An electrophoretic separating device as well an electrophoretic separating method is disclosed in U.S. Pat. No. 5,296,114. The device comprises a separating channel which is constructed basically in form of a closed loop for example in form of a square. At each corner of the square at least one opening is provided having an electrode. A sample to be separated is introduced via a feed opening into said separating channel which is filled with an electrolytic carrier medium. The dissolved sample is moved with the aid of an electrical field through the channel, which is provided by the electrodes in the regions of the openings and is separated into individual components by the electrical field.
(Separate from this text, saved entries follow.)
Lemma startup_running_steps (w : World) :
  startup_running w = negb (startup_steps w =? 0)%nat.
Proof.
  unfold startup_running, startup_steps.
  destruct (pointsPending w); simpl.
  - rewrite Nat.add_1_r. reflexivity.
  - rewrite Nat.add_0_r.
    induction (inFlight w) as [|p l IH]; simpl; [reflexivity|].
    destruct (awaited p); simpl; [reflexivity|exact IH].
Qed.

(** The steps of [fetchData] that remain match the loading flag, and no
    event adds one. *)
Lemma step_startup_steps (w w' : World) (e : Event) :
  step w e = Some w' ->
  startup_steps w = (if loading (state w) then 1 else 0)%nat ->
  startup_steps w' = (if loading (state w') then 1 else 0)%nat /\
  (startup_steps w' <= startup_steps w)%nat.
Proof.
  unfold startup_steps. intros H Hinv. destruct e.
  - unfold step in H.
    destruct (pointsPending w) eqn:Hp; [|discriminate H].
    injection H as <-. unfold fetchData_resume.
    assert (Hload : loading (state w) = true).
    { destruct (loading (state w)); [reflexivity|lia]. }
    assert (Hnone : length (filter awaited (inFlight w)) = 0%nat).
    { rewrite Hload in Hinv. lia. }
    destruct o as [r|t]; [destruct (pointsError r)|]; simpl;
      rewrite ?filter_app, ?length_app, ?Hnone, ?Hload; simpl; lia.
  - unfold step in H.
    destruct (nth_error (inFlight w) k) as [p|] eqn:Hk; [|discriminate H].
    injection H as <-. simpl.
    rewrite (filter_remove_nth awaited k _ p Hk) in Hinv.
    assert (Hsame : loading (fetchAbalones_resume (startIndex p) o (state w))
                    = loading (state w)).
    { unfold fetchAbalones_resume, try_catch_finally, fetchAbalones_try.
      destruct o as [r|t]; [destruct (abalonesError r); [|destruct (data r)]|];
        reflexivity. }
    rewrite (filter_remove_nth awaited k (inFlight w) p Hk).
    destruct (awaited p); simpl.
    + destruct (loading (state w)); lia.
    + rewrite Hsame. lia.
  - injection H as <-. simpl. destruct p; simpl; lia.
  - open_step H. settle H; simpl; lia.
  - open_step H. settle H; simpl;
      rewrite ?filter_app, ?length_app; simpl; lia.
  - open_step H. settle H; simpl;
      rewrite ?filter_app, ?length_app; simpl; lia.
  - open_step H. settle H; simpl; lia.
  - open_step H. settle H; simpl; lia.
  - open_step H. settle H; simpl; lia.
Qed.

Lemma run_startup_steps (es : list Event) (w w' : World) :
  run w es = Some w' ->
  startup_steps w = (if loading (state w) then 1 else 0)%nat ->
  startup_steps w' = (if loading (state w') then 1 else 0)%nat /\
  (startup_steps w' <= startup_steps w)%nat.
Proof.
  revert w. induction es as [|e es IH]; simpl; intros w H Hinv.
  - injection H as <-. split; [exact Hinv|lia].
  - destruct (step w e) as [w1|] eqn:E; [|discriminate H].
    destruct (step_startup_steps w w1 e E Hinv) as [Hinv1 Hle1].
    destruct (IH w1 H Hinv1) as [Hinv' Hle']. split; [exact Hinv'|lia].
Qed.

(** X9: in every reachable state the loading flag (the full-screen
    overlay) is raised exactly while [fetchData] has not reached its
    [finally], that is while its point query or the page query it awaits
    is out; and once the flag is lowered no later event raises it. *)
Theorem loading_while_startup_runs (w : World) :
  reachable w ->
  loading (state w) = startup_running w /\
  (forall es w',
     run w es = Some w' ->
     loading (state w) = false -> loading (state w') = false).
Proof.
  intros [es0 Hrun0].
  destruct (run_startup_steps es0 mounted w Hrun0 eq_refl) as [Hinv _].
  split.
  - rewrite startup_running_steps, Hinv.
    destruct (loading (state w)); reflexivity.
  - intros es w' Hrun Hoff.
    destruct (run_startup_steps es w w' Hrun Hinv) as [Hinv' Hle].
    rewrite Hoff in Hinv. rewrite Hinv in Hle.
    destruct (loading (state w')); [lia|reflexivity].
Qed.

Lemma loading_while_startup_runs_witness :
  exists w,
    run mounted failing_pagination = Some w /\
    loading (state w) = false /\
    startup_running w = false.
Proof.
  eexists. split; [reflexivity|]. split; [reflexivity|].
  refine (eq_trans (eq_sym (proj1 (loading_while_startup_runs _ _))) _).
  - exists failing_pagination. reflexivity.
  - reflexivity.
Defined.

(** X10: the polygon collection only grows at its end: whatever events
    occur, the polygons loaded before are still there, in the same order
    and at the same positions. *)
Theorem abalones_only_grow (es : list Event) (w w' : World) :
  run w es = Some w' ->
  exists more, abalones (state w') = abalones (state w) ++ more.
Proof.
  revert w. induction es as [|e es IH]; simpl; intros w H.
  - injection H as <-. exists []. rewrite app_nil_r. reflexivity.
  - destruct (step w e) as [w1|] eqn:E; [|discriminate H].
    destruct (IH w1 H) as [more Hmore]. rewrite Hmore.
    assert (Hstep : exists page,
               abalones (state w1) = abalones (state w) ++ page).
    { clear - E. destruct e; open_step E; settle E; simpl;
        try (exists []; rewrite app_nil_r; reflexivity);
        eexists; reflexivity. }
    destruct Hstep as [page ->]. exists (page ++ more).
    rewrite app_assoc. reflexivity.
Qed.

Lemma abalones_only_grow_witness :
  exists w more,
    run mounted failing_pagination = Some w /\
    abalones (state w) = abalones (state mounted) ++ more.
Proof.
  eexists.
  destruct (abalones_only_grow failing_pagination mounted _ eq_refl)
    as [more Hmore].
  exists more. split; [reflexivity|exact Hmore].
Defined.






Lemma step_halted (w w' : World) (e : Event) :
  halted w -> step w e = Some w' ->
  (exists p, e = PointsChange p) /\
  halted w' /\
  abalones (state w') = abalones (state w) /\
  error (state w') = error (state w) /\
  loading (state w') = loading (state w).
Proof.
  intros [Hpts [Hfl Herr]] H.
  assert (Hpanel : exists m, render (state w) = ErrorPanel m).
  { unfold render. destruct (error_shown (state w)) as [m|];
      [exists m; reflexivity | contradiction]. }
  destruct Hpanel as [m Hpanel].
  destruct (error_panel_blocks_map w m Hpanel)
    as [Hmove [Hzoom [Hclick [Hmarker [Hpoint Habalone]]]]].
  destruct e;
    try (rewrite ?Hmove, ?Hzoom, ?Hclick, ?Hmarker, ?Hpoint, ?Habalone in H;
         discriminate H).
  - unfold step in H. rewrite Hpts in H. discriminate H.
  - unfold step in H. rewrite Hfl in H. destruct k; discriminate H.
  - injection H as <-. split; [exists p; reflexivity|].
    unfold halted. simpl.
    destruct p; unfold error_shown in *; simpl; auto.
Qed.


(** X13: a state in which the error panel is shown and no query is out is
    final: only live point changes can still occur, and whatever occurs,
    the panel stays, the error and the polygons stay as they are, and no
    query is sent any more. *)
Theorem halted_is_final (es : list Event) (w w' : World) :
  halted w ->
  run w es = Some w' ->
  (forall e, In e es -> exists p, e = PointsChange p) /\
  halted w' /\
  abalones (state w') = abalones (state w) /\
  error (state w') = error (state w).
Proof.
  revert w. induction es as [|e es IH]; simpl; intros w Hh H.
  - injection H as <-. split; [intros e []|]. split; [exact Hh|].
    split; reflexivity.
  - destruct (step w e) as [w1|] eqn:E; [|discriminate H].
    destruct (step_halted w w1 e Hh E) as [He [Hh1 [Hab [Herr _]]]].
    destruct (IH w1 Hh1 H) as [Hes [Hh' [Hab' Herr']]].
    split; [|split; [exact Hh'|split; congruence]].
    intros e' [<-|Hin]; [exact He|exact (Hes e' Hin)].
Qed.

Lemma halted_is_final_witness :
  exists w w',
    run mounted failing_pagination = Some w /\
    run w [PointsChange (INSERT lighthouse)] = Some w' /\
    abalones (state w') = [red_abalone] /\
    error (state w') = Some "network down"%string.
Proof.
  eexists. eexists. split; [reflexivity|]. split; [reflexivity|].
  refine (proj2 (proj2
            (halted_is_final [PointsChange (INSERT lighthouse)] _ _ _
               eq_refl))).
  split; [reflexivity|]. split; [reflexivity|]. discriminate.
Defined.



(** X15: live changes that arrive while the point query of startup is
    still out are lost: when the query is answered, its rows replace the
    collection, whatever the changes had made of it. *)
Theorem early_changes_are_overwritten (changes : list payload)
  (rows : list MapPoint.t) (w : World) :
  pointsPending w = true ->
  exists w',
    run w (map PointsChange changes ++ [PointsSettled (points_of rows)])
    = Some w' /\
    points (state w') = rows.
Proof.
  revert w. induction changes as [|c changes IH]; intros w Hp; simpl.
  - rewrite Hp. eexists. split; reflexivity.
  - apply IH. exact Hp.
Qed.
The electrical field is generated in the channel by connecting electrodes in the region of the openings to different potentials of a voltage source. Due to the fact that the separating channel is square no dense packing of a multitude of separating channels isn t possible to arrange onto one carrier substrate.
In summary, a miniaturized CE separation device which can conveniently achieve a narrow bandwidth of the separated components from a concentration-limited sample has not been disclosed yet and hence is the objective of the described invention.